Data under study:
==========
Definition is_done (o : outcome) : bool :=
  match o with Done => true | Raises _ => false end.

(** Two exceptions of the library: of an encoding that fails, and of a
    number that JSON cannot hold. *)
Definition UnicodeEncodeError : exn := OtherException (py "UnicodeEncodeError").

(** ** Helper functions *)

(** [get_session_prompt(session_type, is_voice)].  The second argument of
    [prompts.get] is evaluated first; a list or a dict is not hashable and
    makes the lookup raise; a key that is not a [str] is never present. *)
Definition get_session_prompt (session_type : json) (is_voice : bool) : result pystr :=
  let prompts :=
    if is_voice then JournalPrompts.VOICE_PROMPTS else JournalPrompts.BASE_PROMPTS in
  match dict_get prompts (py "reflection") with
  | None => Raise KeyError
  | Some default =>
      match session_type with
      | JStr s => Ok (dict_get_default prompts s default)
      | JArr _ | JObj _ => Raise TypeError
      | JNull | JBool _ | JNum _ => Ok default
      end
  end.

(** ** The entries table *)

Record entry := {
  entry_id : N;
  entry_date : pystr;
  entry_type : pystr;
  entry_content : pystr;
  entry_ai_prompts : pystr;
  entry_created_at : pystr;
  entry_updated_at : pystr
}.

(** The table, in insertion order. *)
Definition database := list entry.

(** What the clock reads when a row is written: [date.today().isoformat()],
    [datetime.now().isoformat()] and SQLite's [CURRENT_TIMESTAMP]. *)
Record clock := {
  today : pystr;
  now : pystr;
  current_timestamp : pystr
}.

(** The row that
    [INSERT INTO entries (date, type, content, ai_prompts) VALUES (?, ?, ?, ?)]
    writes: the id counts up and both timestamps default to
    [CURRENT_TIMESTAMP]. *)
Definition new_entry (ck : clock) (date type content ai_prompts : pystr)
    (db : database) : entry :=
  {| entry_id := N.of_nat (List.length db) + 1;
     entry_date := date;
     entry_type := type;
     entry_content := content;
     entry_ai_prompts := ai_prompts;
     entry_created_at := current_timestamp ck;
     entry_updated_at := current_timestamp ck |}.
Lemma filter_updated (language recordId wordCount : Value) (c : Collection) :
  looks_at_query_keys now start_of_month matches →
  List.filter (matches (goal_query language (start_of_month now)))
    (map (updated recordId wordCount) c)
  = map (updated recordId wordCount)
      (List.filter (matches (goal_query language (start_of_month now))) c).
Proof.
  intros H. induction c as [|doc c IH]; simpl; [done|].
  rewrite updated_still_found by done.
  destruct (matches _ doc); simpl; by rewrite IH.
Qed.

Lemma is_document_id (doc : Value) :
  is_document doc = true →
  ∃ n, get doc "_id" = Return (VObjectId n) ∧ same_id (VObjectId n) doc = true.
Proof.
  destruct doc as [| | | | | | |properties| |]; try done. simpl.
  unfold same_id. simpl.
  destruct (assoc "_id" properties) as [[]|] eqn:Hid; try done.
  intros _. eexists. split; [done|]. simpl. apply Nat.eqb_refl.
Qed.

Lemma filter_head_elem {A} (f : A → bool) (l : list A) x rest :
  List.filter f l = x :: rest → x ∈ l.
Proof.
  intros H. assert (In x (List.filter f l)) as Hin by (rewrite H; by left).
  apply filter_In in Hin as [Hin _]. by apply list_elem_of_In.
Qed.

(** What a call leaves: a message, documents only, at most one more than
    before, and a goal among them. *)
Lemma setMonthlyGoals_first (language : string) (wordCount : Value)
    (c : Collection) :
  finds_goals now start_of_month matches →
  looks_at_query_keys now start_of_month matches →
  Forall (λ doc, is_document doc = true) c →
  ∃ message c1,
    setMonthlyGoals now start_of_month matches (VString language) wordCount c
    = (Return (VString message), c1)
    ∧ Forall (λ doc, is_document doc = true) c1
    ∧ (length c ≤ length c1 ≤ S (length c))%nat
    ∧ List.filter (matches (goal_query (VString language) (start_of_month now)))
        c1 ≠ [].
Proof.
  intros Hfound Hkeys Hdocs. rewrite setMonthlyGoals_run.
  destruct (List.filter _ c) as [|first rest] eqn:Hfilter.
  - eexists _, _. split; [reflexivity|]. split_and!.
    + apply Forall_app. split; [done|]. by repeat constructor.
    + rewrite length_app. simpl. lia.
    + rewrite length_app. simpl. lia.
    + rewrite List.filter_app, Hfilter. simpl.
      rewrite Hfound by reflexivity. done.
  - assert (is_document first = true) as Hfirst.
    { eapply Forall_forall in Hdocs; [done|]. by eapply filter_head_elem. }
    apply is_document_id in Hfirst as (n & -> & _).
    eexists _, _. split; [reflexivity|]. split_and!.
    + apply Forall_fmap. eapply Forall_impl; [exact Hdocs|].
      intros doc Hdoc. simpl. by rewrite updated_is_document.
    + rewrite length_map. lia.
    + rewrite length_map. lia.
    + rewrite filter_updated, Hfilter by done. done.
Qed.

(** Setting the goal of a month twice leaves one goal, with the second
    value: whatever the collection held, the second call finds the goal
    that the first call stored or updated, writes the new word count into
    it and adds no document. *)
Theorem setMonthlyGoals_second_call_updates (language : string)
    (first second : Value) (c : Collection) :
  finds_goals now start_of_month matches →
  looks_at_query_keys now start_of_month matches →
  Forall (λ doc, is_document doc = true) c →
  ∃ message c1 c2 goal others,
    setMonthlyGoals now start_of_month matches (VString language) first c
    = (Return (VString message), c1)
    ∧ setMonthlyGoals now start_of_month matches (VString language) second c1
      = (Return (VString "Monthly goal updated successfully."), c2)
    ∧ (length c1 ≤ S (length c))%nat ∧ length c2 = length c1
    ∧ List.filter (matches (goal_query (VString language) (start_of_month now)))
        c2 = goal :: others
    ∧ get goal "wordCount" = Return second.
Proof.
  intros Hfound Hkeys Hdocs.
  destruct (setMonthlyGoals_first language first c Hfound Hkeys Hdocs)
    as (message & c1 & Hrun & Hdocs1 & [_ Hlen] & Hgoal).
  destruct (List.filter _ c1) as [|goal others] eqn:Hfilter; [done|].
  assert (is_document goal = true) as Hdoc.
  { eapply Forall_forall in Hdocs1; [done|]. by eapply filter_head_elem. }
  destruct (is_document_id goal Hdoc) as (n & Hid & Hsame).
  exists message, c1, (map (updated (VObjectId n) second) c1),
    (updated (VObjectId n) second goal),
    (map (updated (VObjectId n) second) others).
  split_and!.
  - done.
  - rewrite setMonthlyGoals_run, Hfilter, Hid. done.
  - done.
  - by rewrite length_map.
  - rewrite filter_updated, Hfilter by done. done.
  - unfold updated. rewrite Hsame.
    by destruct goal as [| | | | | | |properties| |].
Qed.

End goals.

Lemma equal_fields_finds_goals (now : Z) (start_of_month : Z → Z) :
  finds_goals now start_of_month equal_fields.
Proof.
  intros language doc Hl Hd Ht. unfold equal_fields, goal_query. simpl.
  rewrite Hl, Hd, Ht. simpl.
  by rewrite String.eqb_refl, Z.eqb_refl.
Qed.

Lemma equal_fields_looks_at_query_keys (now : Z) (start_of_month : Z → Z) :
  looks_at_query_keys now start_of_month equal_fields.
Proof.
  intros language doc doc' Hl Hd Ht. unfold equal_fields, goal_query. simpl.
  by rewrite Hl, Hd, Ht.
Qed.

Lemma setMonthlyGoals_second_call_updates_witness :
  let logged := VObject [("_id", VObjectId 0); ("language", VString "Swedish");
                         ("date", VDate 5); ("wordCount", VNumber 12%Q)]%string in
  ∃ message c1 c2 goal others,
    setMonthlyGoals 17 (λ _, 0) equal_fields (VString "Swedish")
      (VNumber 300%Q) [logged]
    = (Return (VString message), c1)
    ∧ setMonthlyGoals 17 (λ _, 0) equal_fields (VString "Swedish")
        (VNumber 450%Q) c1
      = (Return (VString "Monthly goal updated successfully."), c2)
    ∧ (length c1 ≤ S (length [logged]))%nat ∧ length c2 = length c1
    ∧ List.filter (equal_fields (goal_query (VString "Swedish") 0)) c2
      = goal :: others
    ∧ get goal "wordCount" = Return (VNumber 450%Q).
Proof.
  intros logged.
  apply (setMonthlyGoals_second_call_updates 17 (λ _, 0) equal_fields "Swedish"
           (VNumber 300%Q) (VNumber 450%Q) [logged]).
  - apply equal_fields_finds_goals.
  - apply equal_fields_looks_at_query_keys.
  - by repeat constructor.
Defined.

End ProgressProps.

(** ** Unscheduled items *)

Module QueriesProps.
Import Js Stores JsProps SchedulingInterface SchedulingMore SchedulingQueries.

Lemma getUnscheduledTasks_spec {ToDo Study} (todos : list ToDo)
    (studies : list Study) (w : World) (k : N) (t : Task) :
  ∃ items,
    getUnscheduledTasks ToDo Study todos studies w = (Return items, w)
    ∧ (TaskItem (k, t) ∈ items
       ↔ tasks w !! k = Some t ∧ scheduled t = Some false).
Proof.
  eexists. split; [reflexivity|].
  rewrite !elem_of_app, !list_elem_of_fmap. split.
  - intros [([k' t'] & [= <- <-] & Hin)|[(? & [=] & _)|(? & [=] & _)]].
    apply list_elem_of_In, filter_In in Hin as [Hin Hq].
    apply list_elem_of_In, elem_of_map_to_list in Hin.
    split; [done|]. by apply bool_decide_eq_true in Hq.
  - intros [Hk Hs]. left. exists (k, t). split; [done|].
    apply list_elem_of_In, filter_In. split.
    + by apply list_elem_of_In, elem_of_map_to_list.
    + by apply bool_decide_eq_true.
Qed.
==========
Task directions: Only the lines above from the one with "destruct (is_document_id goal" up to and including the one with "Lemma equal_fields_looks_at_query_keys (now" should be repeated, exactly as written.

Response area:
  destruct (is_document_id goal Hdoc) as (n & Hid & Hsame).
  exists message, c1, (map (updated (VObjectId n) second) c1),
    (updated (VObjectId n) second goal),
    (map (updated (VObjectId n) second) others).
  split_and!.
  - done.
  - rewrite setMonthlyGoals_run, Hfilter, Hid. done.
  - done.
  - by rewrite length_map.
  - rewrite filter_updated, Hfilter by done. done.
  - unfold updated. rewrite Hsame.
    by destruct goal as [| | | | | | |properties| |].
Qed.

End goals.

Lemma equal_fields_finds_goals (now : Z) (start_of_month : Z → Z) :
  finds_goals now start_of_month equal_fields.
Proof.
  intros language doc Hl Hd Ht. unfold equal_fields, goal_query. simpl.
  rewrite Hl, Hd, Ht. simpl.
  by rewrite String.eqb_refl, Z.eqb_refl.
Qed.

Lemma equal_fields_looks_at_query_keys (now : Z) (start_of_month : Z → Z) :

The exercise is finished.